I touched the scar on my shoulder. It still ached once in a while, and that pang traveled directly to my heart. As afraid as I was to find the answers I sought, I had to do this for my parents…and for me. I would never be able to move on with my future if I couldn’t complete the final chapter in my parents’ book of life.

Glancing at my reflection in the mirror one last time, I checked my appearance, making sure I nailed my part.

Dressed in Public school colors with black jeans and a maroon hoodie I borrowed from Mason, my long platinum hair was half up in a pair of space buns, messy waves flowing over my shoulders. I’d added heavier makeup to my eyes, lining them thickly with black liner, making the icy blue of my eyes pop.Taking that same pencil, I detailed the corner of my cheeks with the white lines of a football. It was the most school spirit Public would get from me.

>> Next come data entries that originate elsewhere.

(* ===== verification/SdkLife.v ===== *)
(** The life of the SDK ([pkg/waylog/v2/waylog.go], request.go, assemble.go): Init, Shutdown
    and Stats beside the requests of every goroutine.  Begin, a finalization and Shutdown are
    tasks that the scheduler interleaves between their locked sections; each SDK that Init
    ever made keeps its own requests and transport, whose worker is interleaved too. *)

From S2P Require Import Prelude GoRuntime GoText Types Transport Request RequestSpec Sdk Count.
Open Scope Z_scope.

(** ** Where events go *)

Definition trim_slashes (s : string) : string := String.rev (trim_left (String.length s) ["/"] (String.rev s)).

(** [url.Parse], down to scheme, host and path. *)
Definition UrlParser : Type := string -> option (string * string * string).

Definition NormalizeIngestURL (parse : UrlParser) (raw : string) : option string :=
  let raw := trim_slashes raw in
  if String.eqb raw "" then Some "" else
  match parse raw with
  | None => None
  | Some (scheme, host, path) =>
    if String.eqb scheme "" || String.eqb host "" then None
    else if negb (String.eqb scheme "http") && negb (String.eqb scheme "https") then None
    else if HasSuffix path "/v1/events" then Some raw else Some (raw +:+ "/v1/events")
  end.

Inductive dest :=
| Writer (out : list string)
| Client (url : string) (cfg : Config) (w : world).

Section Process.
Context (marshal : Event -> option string) (unmarshal_rejected : string -> option Z) (ParseTime : string -> option Time)
  (write_ok : string -> bool) (parse_url : UrlParser).

(** [deliver] past the rate limit: the client's [Submit], which an empty URL turns into a
    refusal, or a line on the local writer. *)
Definition dest_deliver (ev : Event) (d : dest) : option bool * dest :=
  match d with
  | Writer out => let '(res, out) := emit marshal write_ok ev out in (res, Writer out)
  | Client url cfg w =>
    if String.eqb url "" then (Some false, d) else
    (Some (fst (Submit marshal cfg ev (w_client w))), Client url cfg (default w (act marshal unmarshal_rejected ParseTime cfg (ASubmit ev) w)))
  end.

#[local] Instance dest_sink : Sink dest := {| sink_deliver := dest_deliver |}.

(** ** Configuration *)

Record InitConfig := mkInitConfig {
  ic_sdk : SdkConfig; ic_IngestURL : string; ic_MaxSteps : Z; ic_MaxLogs : Z; ic_MaxBufferBytes : Z;
  ic_MaxInFlightBytes : Z; ic_MaxRequestAge : Duration
}.

Definition defaultMaxSteps : Z := 128.
Definition defaultMaxLogs : Z := 256.
Definition defaultMaxBufferBytes : Z := 512 * 1024.

(** The client's configuration: batch mode, the cap, defaults for the rest. *)
Definition client_config (c : InitConfig) : Config := New_config (mkConfig true 0 0 0 0 (ic_MaxInFlightBytes c) 0).

(** An SDK of the process: its configuration and the [sync.Once] of its client's Shutdown. *)
Inductive once := NotCalled | Running | Called.
Record gen := mkGen { gn_cfg : InitConfig; gn_sdk : sdk dest; gn_closed : once }.

Definition fresh_sdk (c : InitConfig) (d : dest) : sdk dest :=
  mkSdk (ic_sdk c) (or_default (ic_MaxSteps c) defaultMaxSteps, or_default (ic_MaxLogs c) defaultMaxLogs,
    or_default (ic_MaxBufferBytes c) defaultMaxBufferBytes) zero_counts (mkRate 0 0) ∅ ∅ d.

(** ** The process *)

(** Where a goroutine is: in [Begin] with the SDK it read, in [finalize] after the seal or
    after it left the active set, in [Shutdown] polling, or closing a client and waiting for
    its worker. *)
Inductive task :=
| TBegin (g : nat)
| TSealed (g : nat) (p : positive) (ev : Event)
| TRemoved (g : nat) (p : positive) (ev : Event)
| TWait (g : nat)
| TClose (g : nat) (timeout : Duration)
| TDrain (g : nat) (timeout : Duration)
| TDone
| TTimedOut (n : Z).

Record process := mkProcess { pr_state : option nat; pr_sdks : list gen; pr_tasks : list task }.

Definition with_sdk (y : process) (g : nat) (f : gen -> gen) : process :=
  mkProcess (pr_state y) (alter f g (pr_sdks y)) (pr_tasks y).
Definition with_task (y : process) (i : nat) (t : task) : process :=
  mkProcess (pr_state y) (pr_sdks y) (<[i := t]> (pr_tasks y)).
Definition spawn (y : process) (t : task) : process := mkProcess (pr_state y) (pr_sdks y) (pr_tasks y ++ [t]).
Definition put_sdk (s : sdk dest) (x : gen) : gen := mkGen (gn_cfg x) s (gn_closed x).
Definition set_once (o : once) (x : gen) : gen := mkGen (gn_cfg x) (gn_sdk x) o.

Inductive initError := MissingService | MissingEnv | ErrAlreadyInitialized (n : Z) | InvalidIngestURL.

Definition n_active (s : sdk dest) : Z := Z.of_nat (size (k_active s)).

(** [Init]: the checks and the replacement are one section of [stateMu]; closing the client
    of the previous SDK, without a limit, comes after. *)
Definition Init (c : InitConfig) (y : process) : option initError * process :=
  if String.eqb (cfg_Service (ic_sdk c)) "" then (Some MissingService, y) else
  if String.eqb (cfg_Env (ic_sdk c)) "" then (Some MissingEnv, y) else
  let previous := g ← pr_state y; x ← pr_sdks y !! g; Some (g, x) in
  let n := match previous with Some (_, x) => n_active (gn_sdk x) | None => 0 end in
  if 0 <? n then (Some (ErrAlreadyInitialized n), y) else
  let delivery := if String.eqb (ic_IngestURL c) "" then Some (Writer [])
                  else url ← NormalizeIngestURL parse_url (ic_IngestURL c); Some (Client url (client_config c) world0) in
  match delivery with
  | None => (Some InvalidIngestURL, y)
  | Some d =>
    let y' := mkProcess (Some (length (pr_sdks y))) (pr_sdks y ++ [mkGen c (fresh_sdk c d) NotCalled]) (pr_tasks y) in
    (None, match previous with
           | Some (g, x) => match k_sink (gn_sdk x) with Client _ _ _ => spawn y' (TClose g 0) | Writer _ => y' end
           | None => y'
           end)
  end.

(** [remainingTimeout]: zero without a deadline, and once it has passed. *)
Definition remainingTimeout (deadline : option Time) (now : Time) : Duration :=
  match deadline with Some d => let left := TimeSub d now in if left <? 0 then 0 else left | None => 0 end.

Inductive event :=
| LInit (c : InitConfig)
| LBegin
| LInsert (i : nat) (p : positive) (opts : BeginOptions) (eventID traceID spanID : string) (clock : Time)
| LOp (g : nat) (p : positive) (o : op)
| LSeal (g : nat) (p : positive) (k : lifecycleKind) (mark tsEnd : Time)
| LRemove (i : nat)
| LDeliver (i : nat) (now : Z)
| LShutdown
| LPoll (i : nat) (deadline : option Time) (now : Time)
| LGiveUp (i : nat)
| LClose (i : nat)
| LDrained (i : nat)
| LTimeout (i : nat)
| LWorker (g : nat) (a : action).

(** The worker's own actions. *)
Definition of_worker (a : action) : bool := match a with ASubmit _ | AShutdown => false | _ => true end.

Definition with_sink (s : sdk dest) (d : dest) : sdk dest :=
  mkSdk (k_cfg s) (k_limits s) (k_counts s) (k_rate s) (k_requests s) (k_active s) d.

(** The transport of an SDK does [a]. *)
Definition transport (a : action) (x : gen) : option gen :=
  match k_sink (gn_sdk x) with
  | Client url cfg w => w ← act marshal unmarshal_rejected ParseTime cfg a w; Some (put_sdk (with_sink (gn_sdk x) (Client url cfg w)) x)
  | Writer _ => None
  end.

(** The end of [finalize]: delivery and its counters. *)
Definition deliver_counted (now : Z) (ev : Event) (s : sdk dest) : sdk dest :=
  let '(res, s) := deliver now ev s in
  match res with
  | None => s
  | Some accepted =>
    let s := count_when accepted CEmitted s in
    count_when (accepted && String.eqb (ev_Status ev) StatusSuppressed) CSuppressed s
  end.

Definition remove_active (p : positive) (s : sdk dest) : sdk dest :=
  mkSdk (k_cfg s) (k_limits s) (k_counts s) (k_rate s) (k_requests s) (k_active s ∖ {[p]}) (k_sink s).

Definition is_drained (x : gen) : bool := match k_sink (gn_sdk x) with Client _ _ w => w_drained w | Writer _ => true end.

(** One locked section of one goroutine, or one turn of a worker. *)
Definition life_step (e : event) (y : process) : option process :=
  match e with
  | LInit c => Some (Init c y).2
  | LBegin => match pr_state y with Some g => Some (spawn y (TBegin g)) | None => Some y end
  | LInsert i p opts eventID traceID spanID clock =>
    match pr_tasks y !! i with
    | Some (TBegin g) =>
      x ← pr_sdks y !! g;
      if decide (is_Some (k_requests (gn_sdk x) !! p)) then None else
      Some (with_task (with_sdk y g (put_sdk (Begin p opts eventID traceID spanID clock (gn_sdk x)))) i TDone)
    | _ => None
    end
  | LOp g p o =>
    x ← pr_sdks y !! g; s ← on_request p o (gn_sdk x); Some (with_sdk y g (put_sdk s))
  | LSeal g p k mark tsEnd =>
    x ← pr_sdks y !! g;
    let s := gn_sdk x in
    r ← k_requests s !! p;
    let '(oev, (r, c)) := seal (k_cfg s) k mark tsEnd (r, k_counts s) in
    let y := with_sdk y g (put_sdk (set_request s p r c)) in
    Some (match oev with Some ev => spawn y (TSealed g p ev) | None => y end)
  | LRemove i =>
    match pr_tasks y !! i with
    | Some (TSealed g p ev) => x ← pr_sdks y !! g; Some (with_task (with_sdk y g (put_sdk (remove_active p (gn_sdk x)))) i (TRemoved g p ev))
    | _ => None
    end
  | LDeliver i now =>
    match pr_tasks y !! i with
    | Some (TRemoved g p ev) => x ← pr_sdks y !! g; Some (with_task (with_sdk y g (put_sdk (deliver_counted now ev (gn_sdk x)))) i TDone)
    | _ => None
    end
  | LShutdown => match pr_state y with Some g => Some (spawn y (TWait g)) | None => Some y end
  | LPoll i deadline now =>
    match pr_tasks y !! i with
    | Some (TWait g) =>
      x ← pr_sdks y !! g;
      if n_active (gn_sdk x) =? 0 then
        Some (with_task y i (match k_sink (gn_sdk x) with Client _ _ _ => TClose g (remainingTimeout deadline now) | Writer _ => TDone end))
      else Some y
    | _ => None
    end
  | LGiveUp i =>
    match pr_tasks y !! i with
    | Some (TWait g) => x ← pr_sdks y !! g; Some (with_task y i (TTimedOut (n_active (gn_sdk x))))
    | _ => None
    end
  | LClose i =>
    match pr_tasks y !! i with
    | Some (TClose g timeout) =>
      x ← pr_sdks y !! g;
      match gn_closed x with
      | NotCalled => x' ← transport AShutdown x; Some (with_task (with_sdk y g (fun _ => set_once Running x')) i (TDrain g timeout))
      | Running => None
      | Called => Some (with_task y i TDone)
      end
    | _ => None
    end
  | LDrained i =>
    match pr_tasks y !! i with
    | Some (TDrain g _) => x ← pr_sdks y !! g; if is_drained x then Some (with_task (with_sdk y g (set_once Called)) i TDone) else None
    | _ => None
    end
  | LTimeout i =>
    match pr_tasks y !! i with
    | Some (TDrain g timeout) => if 0 <? timeout then Some (with_task (with_sdk y g (set_once Called)) i TDone) else None
    | _ => None
    end
  | LWorker g a =>
    if of_worker a then x ← pr_sdks y !! g; x' ← transport a x; Some (with_sdk y g (fun _ => x')) else None
  end.

Fixpoint life_run (l : list event) (y : process) : option process :=
  match l with [] => Some y | e :: l => y ← life_step e y; life_run l y end.

Definition start : process := mkProcess None [] [].

(** ** Stats *)

Record StatsSnapshot := mkStats {
  st_ActiveRequests : Z; st_EventsEmitted : Z; st_EventsSuppressed : Z; st_StepsDropped : Z; st_LogsDropped : Z;
  st_BytesDroppedFromBuffer : Z; st_BufferOverflows : Z; st_ReservedCodeRejections : Z; st_SuppressedThenFailed : Z;
  st_LateCompletionAfterEmit : Z; st_EventsDropped : Z; st_DeliveryFailures : Z; st_EventsRejected : Z; st_DeprecatedSchemaResponses : Z
}.

Definition of_client (f : client -> Z) (s : sdk dest) : Z := match k_sink s with Client _ _ w => f (w_client w) | Writer _ => 0 end.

It was hard not to think about my old school. For the first time in years, Public wasn’t going against the academy in the championship game. During his time at the academy, my cousin had taken the trophy all four years.

The selfish part of me was disappointed Public wasn’t playing the academy. That would have been a game I considered staying to watch. It was probably better that they weren’t competing against each other, but it would have been an easy excuse to see Carson and Kenny.

Satisfied, I stood and grabbed my phone, shoving it into my back pocket. I headed toward the door, swinging it open as three quick honks beeped outside.

That would be Poppy.

I rushed down the stairs, Evan waiting for me at the bottom. My silent shadow said nothing but stood stick straight, waiting to follow me out of the house. Kreed, Mason, and Maddox had left a few hours ago to warm up or whatever jocks did before a game. I honestly didn’t want to know. What happened in the locker room should stay in the locker room.